Enter Sherlock. The series stars Benedict Cumberbatch (Sherlock) and Martin Freeman (Dr. John Watson). Martin Freeman was well-known to us already since he plays Bilbo Baggins in The Hobbit. I had never heard of Cumberbatch, but he’s apparently been all over the place recently: the latest Star Trek, 12 Years a Slave and something called August: Osage County, which is coming out soon. The series is written by Steven Moffatt and Mark Gatiss, who are currently also in charge of the Doctor Who franchise.
How do I describe the magnificence of this show? It’s basically Sir Arthur Conan Doyle’s version, but brought to life on screen and updated. That doesn’t begin to tell the story of why it’s so compelling. That story must start with the chemistry between Freeman and Cumberbatch. Early in the series, Watson assists Sherlock by providing appropriate emotional reactions and Sherlock cures Watson’s psychosomatic limp. It’s a match made in heaven. They may not exactly finish each other’s sentences, but this is bromance at its finest.
Oh, and in case it isn’t already clear, this is a contemporary update. The famous infamous Woman, Irene Adler, here is a dominatrix. Sherlock prefers to text. Watson blogs. Social media is almost its own character. It’s that organically incorporated.

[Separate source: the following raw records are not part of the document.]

(* ===== verification/Programs.v ===== *)
(** * The daemon's and the Modbus agent's programs

    apps/rcrd.cpp: the deployable daemon around [RuntimeDaemon].
    apps/rcr_modbus_rtu_agent.cpp: the Modbus RTU master that serves one commissioning
    client at a time. *)

From S2P Require Import Prelude Types Scheduler Runtime LinuxIo CanIo Daemon Bytes ModbusIo SerialPort PhysicalModbus.
From S2P Require Import TcpFrame ModbusAgent CommandLine EdgeCell.
Local Open Scope Z_scope.

(** ** rcrd *)

Definition default_daemon_config : DaemonConfig :=
  mkDaemonConfig "vcan0" 1 10 100 100 300 0 false (-1) 0 256 32 32 4096 false.

(** An option that takes a value. *)
Definition set_daemon_option (arg value : string) (c : DaemonConfig) : option DaemonConfig :=
  let ranged lo hi (f : Z → DaemonConfig) :=
    match parse_ranged lo hi value with Some wide => Some (f wide) | None => None end in
  if (arg =? "--can")%string then Some (c <| dc_can_if := value |>)
  else if (arg =? "--node-id")%string then ranged 1 31 (λ wide, c <| dc_node_id := u8 wide |>)
  else if (arg =? "--period-ms")%string then ranged 1 60000 (λ wide, c <| dc_period := wide |>)
  else if (arg =? "--command-timeout-ms")%string then ranged 1 60000 (λ wide, c <| dc_command_timeout := wide |>)
  else if (arg =? "--output-ack-timeout-ms")%string then ranged 1 60000 (λ wide, c <| dc_output_ack_timeout := wide |>)
  else if (arg =? "--heartbeat-timeout-ms")%string then ranged 1 60000 (λ wide, c <| dc_heartbeat_timeout := wide |>)
  else if (arg =? "--fifo-priority")%string then ranged 0 99 (λ wide, c <| dc_fifo_priority := wide |>)
  else if (arg =? "--cpu-affinity")%string then ranged 0 (CPU_SETSIZE - 1) (λ wide, c <| dc_cpu_affinity := wide |>)
  else if (arg =? "--duration-ms")%string then ranged 0 3600000 (λ wide, c <| dc_duration := wide |>)
  else None.

(** What becomes of the command line. *)
Inductive DaemonArgs := DaemonHelp | DaemonRefused | DaemonParsed (c : DaemonConfig).

Fixpoint parse_daemon_options (args : list string) (c : DaemonConfig) : DaemonArgs :=
  match args with
  | [] => DaemonParsed c
  | arg :: rest =>
      if (arg =? "--help")%string || (arg =? "-h")%string then DaemonHelp
      else if (arg =? "--require-fifo")%string then parse_daemon_options rest (c <| dc_require_fifo := true |>)
      else match rest with
      | [] => DaemonRefused
      | value :: rest =>
          match set_daemon_option arg value c with
          | Some c => parse_daemon_options rest c
          | None => DaemonRefused
          end
      end
  end.

(** [main]: the exit code and the masks and descriptors it leaves; [None]: the daemon still
    waits when [progress], what its threads do meanwhile, is used up. *)
Definition rcrd_main (args : list string) (env : DaemonStartEnv) (stop_now : Result Z)
    (progress : list (RuntimeDaemon → RuntimeDaemon)) (w : World) : option (Z * World) :=
  match parse_daemon_options args default_daemon_config with
  | DaemonRefused => Some (exit_value DaemonExitCode.ConfigError, w)
  | DaemonHelp => Some (exit_value DaemonExitCode.Ok, w)
  | DaemonParsed config =>
      match daemon_start env (daemon_new config) w with
      | ((d, w), Err _) => Some (exit_value (d_exit_code d), w)
      | ((d, w), Ok _) =>
          match wait_and_stop (ds_self env) stop_now progress d w with
          | None => None
          | Some ((_, w), code) => Some (exit_value code, w)
          end
      end
  end.

(** *** What the command line lets through *)

Record daemon_config_ok (c : DaemonConfig) : Prop := {
  dk_valid : config_error c = None;
  dk_priority : 0 ≤ dc_fifo_priority c ≤ 99;
  dk_duration : 0 ≤ dc_duration c ≤ 3600000;
  dk_period : dc_period c ≤ 60000;
  dk_throw : dc_test_throw_on_tick c = false
}.

(** The configurations the daemon accepts. *)
Lemma config_error_none c :
  config_error c = None ↔
  1 ≤ dc_node_id c ≤ 31 ∧ 0 < dc_period c ∧ 0 < dc_command_timeout c ∧ 0 < dc_output_ack_timeout c ∧
  0 < dc_heartbeat_timeout c ∧ -1 ≤ dc_cpu_affinity c < CPU_SETSIZE ∧ dc_event_queue_capacity c ≠ 0%nat ∧
  dc_max_events_per_tick c ≠ 0%nat ∧ dc_max_frames_per_wake c ≠ 0%nat ∧ dc_trace_capacity c ≠ 0%nat.
Proof.
  unfold config_error. rewrite <- !Nat.eqb_neq.
  match goal with |- context [if ?b then _ else _] => destruct b eqn:H1 end; [split; [done|intros (? & _); bools; lia]|].
  match goal with |- context [if ?b then _ else _] => destruct b eqn:H2 end;
    [split; [done|intros (_ & ? & ? & ? & ? & _); bools; lia]|].
  match goal with |- context [if ?b then _ else _] => destruct b eqn:H3 end.
  - split; [done|]. intros (_ & _ & _ & _ & _ & ? & H4 & H5 & H6 & H7).
    rewrite H4, H5, H6, H7, !orb_false_r in H3. bools; lia.
  - split; [intros _|done]. bools. split_and!; first [lia|done].
Qed.

Lemma set_daemon_option_ok arg value c c' :
  daemon_config_ok c → set_daemon_option arg value c = Some c' → daemon_config_ok c'.
Proof.
  intros [Hv Hp Hd Hm Ht] Hs. apply config_error_none in Hv as (? & ? & ? & ? & ? & ? & ? & ? & ? & ?).
  unfold set_daemon_option in Hs. repeat case_match; simplify_eq;
    repeat match goal with H : parse_ranged _ _ _ = Some _ |- _ => apply parse_ranged_range in H end;
    constructor; cbn -[config_error]; try done; try lia; apply config_error_none; cbn; split_and!; try done; try lia.
  all: rewrite u8_small by width_lia; lia.
Qed.

(** What the command line accepts, the daemon accepts: a configuration error can only come
    from the command line, and the test hook stays off. *)
Theorem rcrd_options_are_valid args c :
  parse_daemon_options args default_daemon_config = DaemonParsed c → daemon_config_ok c.
Proof.
  assert (Hd : daemon_config_ok default_daemon_config) by (constructor; vm_compute; done). revert Hd.
  generalize default_daemon_config. remember (length args) as n eqn:Hn. assert (Hl : (length args ≤ n)%nat) by lia. clear Hn.
  revert args Hl. induction n as [|n IH]; intros [|arg args] Hl d Hd; cbn [length] in Hl; try lia;
    cbn [parse_daemon_options]; try (by intros [= <-]).
  destruct (_ || _); [done|]. destruct (arg =? "--require-fifo")%string.
  { apply IH; [lia|]. destruct Hd; by constructor. }
  destruct args as [|value args]; [done|]. cbn [length] in Hl.
  destruct (set_daemon_option arg value d) as [d'|] eqn:Hs; [|done]. apply IH; [lia|]. by eapply set_daemon_option_ok.
Qed.

(** An exit before the daemon runs leaves masks and descriptors as they were, and its code is
    not 0 unless help was asked for. *)
Theorem rcrd_early_exit args env stop_now progress masks k code w :
  answers_fresh env k → ds_restore_rc env = 0 →
  (∀ c d w', daemon_start env (daemon_new c) (masks, k) ≠ ((d, w'), Ok ())) →
  rcrd_main args env stop_now progress (masks, k) = Some (code, w) →
  snd w = k ∧ same_masks (fst w) masks ∧
  (code = 0 → parse_daemon_options args default_daemon_config = DaemonHelp).
Proof.
  intros Hf Hrc Hno. unfold rcrd_main. destruct (parse_daemon_options args _) as [| |c] eqn:Hp; [by intros [= <- <-]..|].
  pose proof (daemon_start_cases env (daemon_new c) masks k ltac:(by split_and!) Hf Hrc) as Hd.
  destruct (daemon_start _ _ _) as [[d w'] [[]|e]] eqn:Hs; [by destruct (Hno _ _ _ Hs)|].
  destruct Hd as (_ & Hk & Hm & Hc). intros [= <- <-]. split_and!; try done. by destruct (d_exit_code d).
Qed.

(** ** The Modbus RTU agent *)

#[export] Instance PhysicalModbusIoConfig_eta : Eta PhysicalModbusIoConfig :=
  mkEta _ (fun c => mkPhysicalConfig (pc_serial_port c) (pc_baud_rate c) (pc_parity c) (pc_slave_id c) (pc_sku c) (pc_timeout c)).

Record AgentOptions := mkAgentOptions { ao_config : PhysicalModbusIoConfig; ao_bind : string; ao_port : Z }.

#[export] Instance AgentOptions_eta : Eta AgentOptions :=
  mkEta _ (fun o => mkAgentOptions (ao_config o) (ao_bind o) (ao_port o)).

Definition default_agent_options : AgentOptions :=
  mkAgentOptions default_physical_config "0.0.0.0" kModbusAgentDefaultPort.

(** The loop over the arguments: an exit code, or the options. *)
Fixpoint parse_agent_options (args : list string) (o : AgentOptions) : Z + AgentOptions :=
  match args with
  | [] => inr o
  | arg :: rest =>
      if (arg =? "--help")%string || (arg =? "-h")%string then inl 0
      else match rest with
      | [] => inl 1
      | value :: rest =>
          if (arg =? "--serial")%string then
            parse_agent_options rest (o <| ao_config ::= λ c, c <| pc_serial_port := value |> |>)
          else if (arg =? "--baud")%string then
            match parse_u32 (str_bytes value) with
            | None => inl 1
            | Some baud => parse_agent_options rest (o <| ao_config ::= λ c, c <| pc_baud_rate := baud |> |>)
            end
          else if (arg =? "--slave")%string then
            match parse_u32 (str_bytes value) with
            | None => inl 1
            | Some slave =>
                if (slave <? 1) || (247 <? slave) then inl 1
                else parse_agent_options rest (o <| ao_config ::= λ c, c <| pc_slave_id := u8 slave |> |>)
            end
          else if (arg =? "--listen")%string then
            let text := str_bytes value in
            match rfind 58 text with
            | None => inl 1
            | Some colon =>
                match parse_u32 (drop (colon + 1) text) with
                | None => inl 1
                | Some port =>
                    if 65535 <? port then inl 1
                    else parse_agent_options rest
                           (o <| ao_bind := bytes_str (take colon text) |> <| ao_port := u16 port |>)
                end
            end
          else inl 1
      end
  end.

Section Agent.
Context {W : Type} (link : RtuLink W).

(** One turn of the endless loop, and its turns so far; [None]: a session is still open. *)
Fixpoint serve_forever (config : PhysicalModbusIoConfig) (turns : list (AcceptAnswer * list SessionTurn))
    (server : ModbusAgentServer) (sv : ModbusIoSnapshot * W) (k : Kernel)
    : option (list (Result ()) * (ModbusIoSnapshot * W) * Kernel) :=
  match turns with
  | [] => Some ([], sv, k)
  | (answer, session) :: turns =>
      match serve_one link config server answer session sv k with
      | (None, _, _) => None
      | (Some r, sv, k) =>
          match serve_forever config turns server sv k with
          | None => None
          | Some (rest, sv, k) => Some (r :: rest, sv, k)
          end
      end
  end.

(** The exit code of a start that fails, or the service after the turns. *)
Definition agent_main (args : list string) (listen : ListenEnv) (turns : list (AcceptAnswer * list SessionTurn)) (w : W)
    (k : Kernel) : option (Z + list (Result ()) * (ModbusIoSnapshot * W)) * Kernel :=
  match parse_agent_options args default_agent_options with
  | inl code => (Some (inl code), k)
  | inr o =>
      let sv := (physical_new (ao_config o), w) in
      match agent_server_listen listen (mkAgentServer (-1) 0) k with
      | (Err _, _, k) => (Some (inl 2), k)
      | (Ok _, server, k) =>
          match serve_forever (ao_config o) turns server sv k with
          | None => (None, k)
          | Some (results, sv, k) => (Some (inr (results, sv)), k)
          end
      end
  end.

Lemma serve_one_balanced config server answer session sv k r sv' k' :
  (∀ fd, answer = Accepted fd → 0 ≤ fd ∧ fd ∉ k_open k) →
  serve_one link config server answer session sv k = (Some r, sv', k') → k' = k.
Proof.
  intros Hf. unfold serve_one. destruct (negb _); [by intros [= _ _ <-]|].
  destruct answer as [| | |fd]; [by intros [= _ _ <-]..|]. destruct (Hf fd eq_refl) as [_ Hn].
  destruct (serve_session _ _ _ _ _) as [[r'|] sv1]; intros [= _ _ <-]. by apply k_create_close.
Qed.

(** The agent goes on whatever a client does: every session's end, good or bad, leaves the
    descriptors as they were before it and the listening socket open for the next client. *)
Theorem agent_survives_clients config turns : ∀ server sv k results sv' k',
  (∀ fd session, (Accepted fd, session) ∈ turns → 0 ≤ fd ∧ fd ∉ k_open k) →
  serve_forever config turns server sv k = Some (results, sv', k') →
  k' = k ∧ length results = length turns.
Proof.
  induction turns as [|[answer session] turns IH]; intros server sv k results sv' k' Hf; cbn [serve_forever].
  { by intros [= <- _ <-]. }
  destruct (serve_one _ _ _ _ _ _ _) as [[[r|] sv1] k1] eqn:Hs; [|done].
  apply serve_one_balanced in Hs as ->; [|intros fd ->; apply (Hf fd session); by left].
  destruct (serve_forever _ _ _ _ _) as [[[rest sv2] k2]|] eqn:Hr; [|done]. intros [= <- _ <-].
  apply IH in Hr as [-> Hl]; [|intros fd s1 Hin; apply (Hf fd s1); by right]. split; [done|]. cbn. by rewrite Hl.
Qed.
End Agent.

Then there’s the snappy dialogue, which is almost compulsory in any drama these days, but isn’t always done well (cough, Supernatural, cough). Here, it is done exceptionally well, especially when Andrew Scott comes in as Moriarty and the real banter with Cumberbatch’s Sherlock starts.
There are only two seasons and a total of six episodes thus far. The various stars’ filming schedules have made the timing of producing a new season complicated, but series 3 is finally coming out in the US on January 19th on PBS. It’s scheduled to air right after Downton Abbey. So go on, catch up! And then come back here and curse me for introducing you to the series, only to make you wait until January to see how the series 2 cliffhanger works out.
I’ll wait. In the meantime, you can find me teaching Chester how to hit the deck when I say, “Vatican Cameos.” He’s almost got it.